There have been many changes in both no-till practices, and in this publication over the past 4 decades. Not only are we producing more pages of no-till ideas for you each year, but we’ve added other valuable learning experiences, such as the 19th annual National No-Tillage Conference in Cincinnati in mid-January.
During 2011, we’ll be taking a look back at what’s happened over the past 40 years in each issue. To kick off this series, we’re running the most requested article in the history of this publication. “Fires Scorch No-Till Profits” appears on page 16 and is commonly requested by readers battling with a crop insurance company over the real value of lost no-till residue due to fire.
In future issues, we’ll continue to look back at hundreds of other gems that have graced the pages of No-Till Farmer over the past 4 decades. Next fall, we’ll be producing a special 40th-anniversary issue of Conservation Tillage Guide that will examine many of the most-important developments in no-till since 1972. We’ll look at how no-till has evolved and take a look at the future. In addition, we’ll report on a few of the not-so-important things that have happened over the years.
Crazy But True
A good case in point goes back to the beginning when the No-Till Farmer logo contained a hyphen.
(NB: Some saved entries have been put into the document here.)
(** * DocuGen MCP server ([src/simple-server.ts]): table parsing, occurrence
    search and edit-request construction.

    The five tools of the server are embedded as programs over the calls
    they make to the Google Docs / Drive clients.  JavaScript strings are
    sequences of UTF-16 code units, document offsets are integers. *)

From Stdlib Require Import ZArith NArith List Bool Lia String Ascii QArith.
From Stdlib Require Import DecimalString.
Import ListNotations.

Set Implicit Arguments.
Open Scope Z_scope.

(* ------------------------------------------------------------------------ *)
(** ** JavaScript strings *)

Module Js.

(** A code unit and a string of code units. *)
Definition char := N.
Definition jsstring := list char.

(** An ASCII literal as a string of code units. *)
Definition str (s : string) : jsstring :=
  List.map N_of_ascii (list_ascii_of_string s).

Definition ch_nl : char := 10%N.      (* "\n" *)
Definition ch_pipe : char := 124%N.   (* "|" *)
Definition ch_dash : char := 45%N.    (* "-" *)
Definition ch_colon : char := 58%N.   (* ":" *)
Definition ch_comma : char := 44%N.   (* "," *)

Definition char_eqb (a b : char) : bool := N.eqb a b.

(** [s.length] *)
Definition len (s : jsstring) : Z := Z.of_nat (List.length s).

(** Truthiness of a string: every string but the empty one. *)
Definition truthy (s : jsstring) : bool :=
  match s with [] => false | _ :: _ => true end.

(** WhiteSpace and LineTerminator code units: what [\s] matches and
    what [trim] strips. *)
Definition isSpace (c : char) : bool :=
  ((9 <=? c) && (c <=? 13) || (c =? 32) || (c =? 160) || (c =? 5760)
   || (8192 <=? c) && (c <=? 8202) || (c =? 8232) || (c =? 8233)
   || (c =? 8239) || (c =? 8287) || (c =? 12288) || (c =? 65279))%N.

Fixpoint dropWhile (p : char -> bool) (s : jsstring) : jsstring :=
  match s with
  | [] => []
  | c :: t => if p c then dropWhile p t else s
  end.

(** [s.trim()] *)
Definition trim (s : jsstring) : jsstring :=
  rev (dropWhile isSpace (rev (dropWhile isSpace s))).

(** [s.split(sep)] for a separator of one code unit. *)
Fixpoint split (sep : char) (s : jsstring) : list jsstring :=
  match s with
  | [] => [[]]
  | c :: t =>
      if char_eqb c sep then [] :: split sep t
      else match split sep t with
           | h :: r => (c :: h) :: r
           | [] => [[c]]
           end
  end.

(** [parts.join(sep)] *)
Fixpoint join (sep : jsstring) (parts : list jsstring) : jsstring :=
  match parts with
  | [] => []
  | [p] => p
  | p :: rest => p ++ sep ++ join sep rest
  end.

(** [text.startsWith(pat)], the comparison [indexOf] makes at one position. *)
Fixpoint startsWith (pat text : jsstring) : bool :=
  match pat, text with
  | [], _ => true
  | _ :: _, [] => false
  | p :: pat', c :: text' => char_eqb p c && startsWith pat' text'
  end.

(** The scan of [indexOf]: [rest] is the text from position [k] on. *)
Fixpoint scan (pat rest : jsstring) (k : Z) : Z :=
  if startsWith pat rest then k
  else match rest with
       | [] => -1
       | _ :: rest' => scan pat rest' (k + 1)
       end.

(** [text.indexOf(pat, from)]: the start position is clamped to
    [0 .. text.length]; the result is the first match at or after it,
    or -1. *)
Definition indexOf (text pat : jsstring) (from : Z) : Z :=
  let start := Z.min (Z.max from 0) (len text) in
  scan pat (skipn (Z.to_nat start) text) start.

(** [text.includes(pat)] *)
Definition includes (text pat : jsstring) : bool :=
  negb (indexOf text pat 0 =? -1).

(** Decimal rendering of a length inside a template literal. *)
Definition ofNat (n : nat) : jsstring :=
  str (NilEmpty.string_of_uint (Nat.to_uint n)).

End Js.

(* ------------------------------------------------------------------------ *)
(** ** Regular expressions, as far as the separator test needs them *)

Module Regex.
Import Js.

Inductive re : Type :=
| Void : re                       (* matches nothing *)
| Eps : re                        (* matches the empty string *)
| Cls : (char -> bool) -> re      (* one code unit of a class *)
| Seq : re -> re -> re
| Alt : re -> re -> re
| Star : re -> re.

Definition Opt (r : re) : re := Alt r Eps.       (* r? *)
Definition Plus (r : re) : re := Seq r (Star r). (* r+ *)

Fixpoint nullable (r : re) : bool :=
  match r with
  | Void => false
  | Eps => true
  | Cls _ => false
  | Seq a b => nullable a && nullable b
  | Alt a b => nullable a || nullable b
  | Star _ => true
  end.

Fixpoint deriv (c : char) (r : re) : re :=
  match r with
  | Void => Void
  | Eps => Void
  | Cls p => if p c then Eps else Void
  | Seq a b =>
      if nullable a then Alt (Seq (deriv c a) b) (deriv c b)
      else Seq (deriv c a) b
  | Alt a b => Alt (deriv c a) (deriv c b)
  | Star a => Seq (deriv c a) (Star a)
  end.

(** [s.match(/^r/)] is not null: some prefix of [s] is in the language
    of [r]. *)
Fixpoint matchesAtStart (r : re) (s : jsstring) : bool :=
  nullable r ||
  match s with
  | [] => false
  | c :: t => matchesAtStart (deriv c r) t
  end.

(** The words of a regular expression. *)
Fixpoint lang (r : re) (s : jsstring) : Prop :=
  match r with
  | Void => False
  | Eps => s = []
  | Cls p => exists c, s = [c] /\ p c = true
  | Seq a b => exists s1 s2, s = s1 ++ s2 /\ lang a s1 /\ lang b s2
  | Alt a b => lang a s \/ lang b s
  | Star a => exists ss, s = List.concat ss /\ Forall (fun x => lang a x) ss
  end.

End Regex.

(* ------------------------------------------------------------------------ *)
(** ** The document returned by [documents.get] and the edit requests *)

Module Docs.
Import Js.

(** A field that the API may leave out or set to null. *)
Inductive Nullable (A : Type) : Type :=
| Val : A -> Nullable A
| Null : Nullable A
| Undefined : Nullable A.
Arguments Val {A}.
Arguments Null {A}.
Arguments Undefined {A}.

Record TextRun := { content : option jsstring }.
Record ParagraphElement :=
  { startIndex : option Z; textRun : option TextRun }.
Record Paragraph := { elements : option (list ParagraphElement) }.
Record StructuralElement :=
  { paragraph : option Paragraph; endIndex : option Z }.
Record Body := { body_content : option (list StructuralElement) }.
Record Document := { body : option Body }.

(** [x || d] on an optional number: a missing value and 0 both give [d]. *)
Definition orElse (x : option Z) (d : Z) : Z :=
  match x with
  | Some v => if v =? 0 then d else v
  | None => d
  end.

Record TextStyle :=
  { ts_bold : option bool; ts_italic : option bool;
    ts_underline : option bool }.

Inductive Request : Type :=
| InsertText (index : Z) (text : jsstring)
| DeleteContentRange (startIndex endIndex : Z)
| UpdateTextStyle (startIndex endIndex : Z) (textStyle : TextStyle)
                  (fields : jsstring)
| UpdateParagraphStyle (startIndex endIndex : Z) (namedStyleType : jsstring)
                       (fields : jsstring)
| InsertTable (rows columns : Z) (index : Z).

(** The calls a tool makes to the Docs and Drive clients. *)
Inductive Call : Type :=
| DocumentsCreate (title : jsstring)
| DocumentsGet (documentId : jsstring)
| DocumentsBatchUpdate (documentId : Nullable jsstring)
                       (requests : list Request)
| FilesDelete (fileId : jsstring).

(** What a call resolves to. *)
Definition Resp (c : Call) : Type :=
  match c with
  | DocumentsCreate _ => Nullable jsstring   (* data.documentId *)
  | DocumentsGet _ => Document               (* data *)
  | DocumentsBatchUpdate _ _ => unit
  | FilesDelete _ => unit
  end.

(** An awaited call resolves or rejects; a rejection is thrown. *)
Inductive Outcome (A : Type) : Type :=
| Resolved : A -> Outcome A
| Rejected : jsstring -> Outcome A.   (* the error, as [`${error}`] prints it *)
Arguments Resolved {A}.
Arguments Rejected {A}.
Allis-Chalmers was the early day leader in promoting no-till, had the original no-till planter in the market and had trademarked the term no-til (with a hyphen and only one “l” in til.) When they objected to our use of the hyphen in no-till, it was easier to drop the hyphen than to gear up for an expensive fight in court. So in April of 1974, we dropped the hyphen in the logo.
In early 1976, the Allis-Chalmers attorneys decided it would help protect their trademark if we were to again use the hyphen in no-till. It’s been that way ever since March of 1976.
There’s more to the hyphen story that old-timers may recall. In the late 1960s, I spent 3½ years editing the Massey-Ferguson Farm Profit magazine that was distributed to 400,000 U.S. farmers.
There was a hyphen between those two famous names at that time, but the Massey Ferguson name no longer includes a hyphen. And folks at AGCO have no idea when the hyphen got dropped.
Been There, Done That
It’s with a great source of satisfaction and pride that I’ve been here for all of these years to watch the no-till acreage grow dramatically. No-till didn’t make up a very large percentage of the crop acreage in 1972, as shown at left.
It’s been great to see the success growers have achieved as no-till has grown from only 3.3 million acres to probably more than 90 million acres in 2011. Just as importantly, the best is yet to come!